The Mazda Hakaze is the third car to be featured in the series. The car has a crossover body style with scissor doors. According to Mazda, the car was more production-ready than the Ryuga and Nagare. It is powered by a 2.3-litre MZR engine.

=== Taiki ===

The Mazda Taiki is the fourth vehicle featured in the series. The name is intended to complement the car's atmospheric canopy surrounding the driver and passenger; its interior continues the flowing design theme. The rear wheels appear to extend out from the body. Power comes from an improved version of the 13B Renesis Wankel engine used in the RX-8.

=== Furai ===

The Mazda Furai is the fifth car in the series. It is also the most storied and most popular Nagare-styled car.

The Furai is based on the Courage C65 LMP2 prototype that Mazda used for the American Le Mans Series. The car runs on E100 ethanol, making the Furai's R20B the first rotary engine to implement ethanol fuel. The engine is a midship-mounted R20B Renesis Wankel engine producing 450 hp and coupled to a 6-speed Xtrac semi-automatic transmission. The engine was built by American company Racing Beat, who also made the rotor-shaped muffler. The name is also a reference to the Nagare "wind and flow" motif. The car wears the number 55 as a tribute to the Mazda 787B.

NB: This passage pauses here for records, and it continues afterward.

(** * docx_feature_copier: the layout/style transfer engine of [main.py]

    A shallow embedding of the OpenXML page-border patcher
    ([_deepcopy], [_extract_pgBorders_from_source],
    [_insert_pgBorders_schema_order], [_set_pgBorders_in_all_sections],
    [patch_art_page_borders]) and of the Word-automation pipeline
    ([try_organizer_copy_all_styles], [copy_styles_via_template],
    [transfer_layout]), followed by the properties of the design document
    stated and proved over it.

    Part I holds the model, Part II the theory. *)

From Stdlib Require Import ZArith Lia String List Bool.
From stdpp Require Import base option list list_numbers strings pretty gmap.

Set Warnings "-register-all".

(** * Part I: the model *)

(** ** ElementTree elements

    An [xml.etree.ElementTree.Element]: a tag (namespace-qualified,
    [{uri}local]), an attribute dictionary, the optional [text] and [tail]
    strings, and the ordered list of child elements. *)

Inductive Element : Type :=
  mkElement {
    tag : string;
    attrib : gmap string string;
    text : option string;
    tail : option string;
    children : list Element
  }.

Definition set_children (e : Element) (cs : list Element) : Element :=
  mkElement (tag e) (attrib e) (text e) (tail e) cs.

(** [W_NS] and the f-string [f"{W_NS}name"]. *)
Definition W_NS : string :=
  "{http://schemas.openxmlformats.org/wordprocessingml/2006/main}".

Definition w (name : string) : string := W_NS +:+ name.

(** The direct children of [elem] carrying the tag [path], in order. *)
Definition children_with (path : string) (elem : Element) : list Element :=
  List.filter (fun e => bool_decide (tag e = path)) (children elem).

(** [Element.find(tag)] with a plain tag path: the first direct child with
    that tag, [None] when there is none. *)
Definition find (path : string) (elem : Element) : option Element :=
  List.find (fun e => bool_decide (tag e = path)) (children elem).

(** [Element.remove(existing)] where [existing] is the result of
    [find(path)]: removal is by identity, and the object found is the first
    child carrying the tag, so exactly that position is dropped. *)
Fixpoint remove_first (path : string) (cs : list Element) : list Element :=
  match cs with
  | [] => []
  | c :: rest =>
      if bool_decide (tag c = path) then rest else c :: remove_first path rest
  end.

(** [Element.iter(tag)]: the element itself and all its descendants in
    document order, restricted to those carrying [tag]. *)
Fixpoint iter (path : string) (elem : Element) : list Element :=
  match elem with
  | mkElement t _ _ _ cs =>
      (if bool_decide (t = path) then [elem] else []) ++ flat_map (iter path) cs
  end.

(** The ElementPath step [.//tag] from the context element [root]:
    [root.iter(tag)] without [root] itself. *)
Definition descendant_step (path : string) (root : Element) : list Element :=
  flat_map (iter path) (children root).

The Furai was tested on many circuits, such as Mazda Raceway Laguna Seca. In 2008, the car was destroyed after catching fire during a Top Gear photoshoot. This event was fully revealed to the public in 2013.

=== Kazamai ===

The Mazda Kazamai is the sixth Nagare car. Taking the form of a compact crossover designed for the Russian market, it is powered by a 2.0-litre engine with direct injection to increase both performance and fuel economy and decrease emissions. The name serves as its motif, with aerodynamic styling inspired by crosswinds, large 22-inch wheels, and the use of aluminium to reduce weight.

=== Kiyora ===

The Mazda Kiyora is the seventh car in the Nagare concept series. Unveiled at the 2008 Paris Motor Show, it is a water-themed, city-oriented compact car with transparent polycarbonate butterfly doors and a water filter that converts rainwater collected on the car's roof into drinking water. The Kiyora also possesses a haptic touchscreen designed to mimic the rippling of water.